Le vittime, in prevalenza civili, mostravano i sintomi di chi era stato investito dal gas mostarda, e questo confermava i sospetti suscitati dalla scoperta di Ninive. Il Califfato in sostanza ha sviluppato la capacità di costruire armi chimiche, forse proprio grazie ai quadri sunniti dell’ex esercito di Saddam Hussein, che dopo la caduta del suo regime sono passati prima con al Qaeda in Iraq, e poi con l’Isis.

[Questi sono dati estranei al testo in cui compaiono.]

(** [GenMulti] with [n : uint] (64 bits). *)
Definition GenMulti (heap : Z) (st : State) (clock : list Z) (n : Z)
  : run ((list Z * option error) * State * list Z) :=
  match makeBytes heap (uint64 (n * 8)) with
  | Allocated b => GenMulti_loop (Z.to_nat n) 0 st clock b
  | LenOutOfRange => Panicked
  | NoMemory => OutOfMemory
  end.

End fid.

(** ** The default generator

    [init] derives the worker id of the process-wide generator from the
    host's IPv4 address as a number, [util.IP4toInt(ip) % (maxWorkerID + 1)];
    [ip4] stands for that number ([util] is not part of the sources at hand).
    Go's [%] truncates towards zero. *)
Definition defaultWorkerID (ip4 : Z) : Z := Z.rem ip4 (int64 (maxWorkerID + 1)).

(** ** Vocabulary of the statements *)

(** The pair (timestamp field, sequence field) of an identifier, and the
    order that compares the timestamp first, then the sequence. *)
Definition key (id : FlakeID) : Z * Z := (timestampField id, sequenceField id).

Definition lex_lt (p q : Z * Z) : Prop :=
  fst p < fst q \/ (fst p = fst q /\ snd p < snd q).

(** The clock never goes back: the milliseconds of its successive readings
    do not decrease. *)
Definition nondecreasing (clock : list Z) : Prop :=
  StronglySorted Z.le (map millis clock).

(** The clock moves on: every reading is in a later millisecond than the
    one before, the first one later than [last]. *)
Definition advancing (last : Z) (clock : list Z) : Prop :=
  StronglySorted Z.lt (last :: map millis clock).

(** Every reading is inside the 41 bits of the timestamp field for the
    epoch [e]. *)
Definition in_range (e : Z) (clock : list Z) : Prop :=
  Forall (fun nano => 0 <= millis nano - e < 2 ^ 41) clock.

(** A generator that holds a worker id inside its field. *)
Definition valid_worker (g : Gen) : Prop := 0 <= workerID g <= 1023.

(** The bits of an identifier above its 13 sequence bits, for any worker
    value: the timestamp wrapped to 41 bits over the worker bits. *)
Definition upper (t e w : Z) : Z :=
  Z.lor (((t - e) mod 2 ^ 41) * 2 ^ 10) (w mod 2 ^ 51).

(** A value a Go [byte] can hold. *)
Definition is_byte (b : Z) : Prop := 0 <= b < 256.

(** What "valid URL-safe base64" means, stated on the text and not on the
    decoder (RFC 4648, section 5, with padding): once carriage returns and
    line feeds are taken out, groups of four characters of the alphabet, the
    last group possibly ending in one or two padding characters. *)
Definition inAlphabet (c : ascii) : bool := negb (base64.decodeMap c =? 255).

Definition isPad (c : ascii) : bool := Ascii.eqb c base64.padChar.

Definition isNil {A} (l : list A) : bool :=
  match l with [] => true | _ :: _ => false end.

Definition stripNewlines (l : list ascii) : list ascii :=
  List.filter (fun c => negb (base64.isNewline c)) l.

Fixpoint validGroups (l : list ascii) : bool :=
  match l with
  | [] => true
  | a :: b :: c :: d :: rest =>
    inAlphabet a && inAlphabet b &&
    (if inAlphabet c
     then if inAlphabet d then validGroups rest else isPad d && isNil rest
     else isPad c && isPad d && isNil rest)
  | _ => false
  end.

Definition valid_base64 (s : string) : bool :=
  validGroups (stripNewlines (list_ascii_of_string s)).

(** The number of bytes a valid text stands for: three for a full group,
    two and one for the padded ones. *)
Fixpoint payloadLength (l : list ascii) : nat :=
  match l with
  | a :: b :: c :: d :: rest =>
    if inAlphabet c
    then if inAlphabet d then 3 + payloadLength rest else 2
    else 1
  | _ => 0
  end.

(** The generator of [flake.go] and the package variables of [fid.go]
    hold the same state. *)
Definition same_state (g : Gen) (st : fid.State) : Prop :=
  fepoch g = fid.twepoch /\ workerID g = fid.workerID st /\
  ts g = fid.lastTs st /\ seq g = fid.seq st.

(** The identifiers among the results of [fid.NextID], in call order. *)
Definition minted (rs : list (FlakeID * option fid.error)) : list FlakeID :=
  map fst (List.filter (fun r => match snd r with None => true | Some _ => false end) rs).

(** Calls of [fid.NextID] up to [n] identifiers or the first error: the
    identifiers minted, the error if one ended the calls, the package
    variables and the clock after the last call. *)
Fixpoint mintUntilError (n : nat) (st : fid.State) (clock : list Z)
  : option (list FlakeID * option fid.error * fid.State * list Z) :=
  match n with
  | O => Some ([], None, st, clock)
  | S n' =>
    match fid.NextID st clock with
    | None => None
    | Some ((_, Some err), st1, clock1) => Some ([], Some err, st1, clock1)
    | Some ((id, None), st1, clock1) =>
      match mintUntilError n' st1 clock1 with
      | None => None
      | Some (ids, err, st2, clock2) => Some (id :: ids, err, st2, clock2)
      end
    end
  end.

(** The generator of [flake.go] that holds the state of [fid.go]. *)
Definition as_Gen (st : fid.State) : Gen :=
  {| seq := fid.seq st; ts := fid.lastTs st;
     fepoch := fid.twepoch; workerID := fid.workerID st |}.

(** The package variables of [fid.go] that hold the state of a generator. *)
Definition as_State (g : Gen) : fid.State :=
  {| fid.workerID := workerID g; fid.lastTs := ts g; fid.seq := seq g |}.

(** Byte sequences compared as [bytes.Compare] and sorted keys do: at the
    first byte that differs, a proper prefix coming first. *)
Fixpoint bytes_lt (a b : list Z) : Prop :=
  match a, b with
  | [], [] => False
  | [], _ :: _ => True
  | _ :: _, [] => False
  | x :: a', y :: b' => x < y \/ (x = y /\ bytes_lt a' b')
  end.

(** * Properties *)

(** ** Constants *)

Example maxWorkerID_val : maxWorkerID = 1023.
Proof. reflexivity. Qed.

Example sequenceMask_val : sequenceMask = 8191.
Proof. reflexivity. Qed.

(** ** Machine integers *)

Lemma uint64_range z : 0 <= uint64 z < 2 ^ 64.
Proof. unfold uint64. apply Z.mod_pos_bound. lia. Qed.

Lemma int64_range z : - 2 ^ 63 <= int64 z < 2 ^ 63.
Proof.
  unfold int64. pose proof (Z.mod_pos_bound (z + 2 ^ 63) (2 ^ 64)). lia.
Qed.

Lemma int64_small z : - 2 ^ 63 <= z < 2 ^ 63 -> int64 z = z.
Proof. intros H. unfold int64. rewrite Z.mod_small; lia. Qed.

Lemma uint64_small z : 0 <= z < 2 ^ 64 -> uint64 z = z.
Proof. intros H. unfold uint64. apply Z.mod_small. lia. Qed.

Lemma uint64_int64 z : uint64 (int64 z) = uint64 z.
Proof.
  unfold uint64, int64.
  rewrite Zminus_mod, Zmod_mod.
  rewrite <- Zminus_mod.
  f_equal. lia.
Qed.

Lemma uint64_land z : uint64 z = Z.land z (Z.ones 64).
Proof. unfold uint64. rewrite Z.land_ones by lia. reflexivity. Qed.

Lemma uint64_lor a b : uint64 (Z.lor a b) = Z.lor (uint64 a) (uint64 b).
Proof. rewrite !uint64_land. apply Z.land_lor_distr_l. Qed.

Lemma uint64_mul_congr a b k : uint64 a = uint64 b -> uint64 (a * k) = uint64 (b * k).
Proof.
  unfold uint64. intros H.
  rewrite (Z.mul_mod a), (Z.mul_mod b), H by lia. reflexivity.
Qed.

Lemma uint64_shiftl_int64 a k :
  0 <= k -> uint64 (int64 (Z.shiftl (int64 a) k)) = uint64 (a * 2 ^ k).
Proof.
  intros Hk. rewrite uint64_int64, Z.shiftl_mul_pow2 by lia.
  apply uint64_mul_congr, uint64_int64.
Qed.

(** A value below [2^n] shares no bit with a multiple of [2^n]. *)
Lemma land_low hi lo n :
  0 <= n -> 0 <= lo < 2 ^ n -> Z.land (hi * 2 ^ n) lo = 0.
Proof.
  intros Hn Hlo. apply Z.bits_inj'. intros i Hi.
  rewrite Z.land_spec, Z.bits_0.
  destruct (Z.lt_ge_cases i n) as [Hlt | Hge].
  - rewrite Z.mul_pow2_bits_low by lia. reflexivity.
  - rewrite <- (Z.mod_small lo (2 ^ n)) by lia.
    rewrite Z.mod_pow2_bits_high by lia. apply andb_false_r.
Qed.

(** Or-ing into the zero low bits of a shifted value is addition. *)
Lemma lor_low hi lo n :
  0 <= n -> 0 <= lo < 2 ^ n -> Z.lor (hi * 2 ^ n) lo = hi * 2 ^ n + lo.
Proof.
  intros Hn Hlo.
  pose proof (land_low hi lo n Hn Hlo) as Hdisj.
  rewrite <- Z.lxor_lor by exact Hdisj.
  symmetry. apply Z.add_nocarry_lxor. exact Hdisj.
Qed.

Example int64_wraps : int64 (2 ^ 63) = - 2 ^ 63 /\ uint64 (-1) = 2 ^ 64 - 1.
Proof. split; reflexivity. Qed.

(** ** The bit layout *)

Lemma pack_uint64 t e w s :
  pack t e w s =
  Z.lor (Z.lor (uint64 ((t - e) * 2 ^ 23)) (uint64 (w * 2 ^ 13))) (uint64 s).
Proof.
  unfold pack. rewrite Z.lor_0_l, !uint64_lor.
  unfold timestampLeftShift, workerIDShift, sequenceBits, workerIDBits.
  rewrite uint64_shiftl_int64 by lia.
  rewrite uint64_int64, Z.shiftl_mul_pow2 by lia.
  reflexivity.
Qed.

Lemma uint64_mul_pow2 a k :
  0 <= k <= 64 -> uint64 (a * 2 ^ k) = (a mod 2 ^ (64 - k)) * 2 ^ k.
Proof.
  intros Hk. unfold uint64.
  replace (2 ^ 64) with (2 ^ (64 - k) * 2 ^ k)
    by (rewrite <- Z.pow_add_r by lia; f_equal; lia).
  apply Z.mul_mod_distr_r; apply Z.pow_nonzero; lia.
Qed.

Lemma upper_nonneg t e w : 0 <= upper t e w.
Proof.
  unfold upper. apply Z.lor_nonneg. split.
  - pose proof (Z.mod_pos_bound (t - e) (2 ^ 41)). lia.
  - pose proof (Z.mod_pos_bound w (2 ^ 51)). lia.
Qed.

Lemma pack_upper t e w s :
  0 <= s <= 8191 -> pack t e w s = upper t e w * 8192 + s.
Proof.
  intros Hs. rewrite pack_uint64.
  rewrite (uint64_mul_pow2 (t - e) 23), (uint64_mul_pow2 w 13) by lia.
  rewrite (uint64_small s) by lia.
  change (64 - 23) with 41. change (64 - 13) with 51.
  replace ((t - e) mod 2 ^ 41 * 2 ^ 23)
    with (Z.shiftl ((t - e) mod 2 ^ 41 * 2 ^ 10) 13)
    by (rewrite Z.shiftl_mul_pow2 by lia; rewrite <- Z.mul_assoc; reflexivity).
  rewrite <- (Z.shiftl_mul_pow2 (w mod 2 ^ 51) 13) by lia.
  rewrite <- Z.shiftl_lor, Z.shiftl_mul_pow2 by lia.
  fold (upper t e w). change 8192 with (2 ^ 13).
  apply lor_low; lia.
Qed.

Lemma upper_valid t e w :
  0 <= w <= 1023 -> upper t e w = ((t - e) mod 2 ^ 41) * 1024 + w.
Proof.
  intros Hw. unfold upper. rewrite (Z.mod_small w) by lia.
  change 1024 with (2 ^ 10). apply lor_low; lia.
Qed.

L’iprite era comparsa sul campo di battaglia e i casi si ripetevano con una certa frequenza. Quasi sempre civili, a dimostrazione del fatto che l’Isis la usava per terrorizzare la popolazione e colpire indiscriminatamente chiunque potesse minacciarla. In principio gli attacchi avvenivano nella zona orientale, quella ripresa dalle forze irachene, aiutate da curdi e americani. Ora si stanno spostando in quella occidentale, in teoria ancora nelle mani del Califfato, che quindi non dovrebbe avere interesse a colpire le persone che ancora controlla. A meno che l’offensiva non sia arrivata alla spallata finale, spingendo la popolazione a ribellarsi, e quindi l’Isis reagisce con tutti gli strumenti a sua disposizione.
Queste notizie non circolano molto facilmente, per almeno due motivi. Il primo è che lanciare l’allarme per la presenza di armi chimiche sul campo di battaglia potrebbe frenare l’offensiva finale; il secondo è il rischio che questi attentati terroristici si ripetano poi anche fuori dal teatro delle operazioni militari.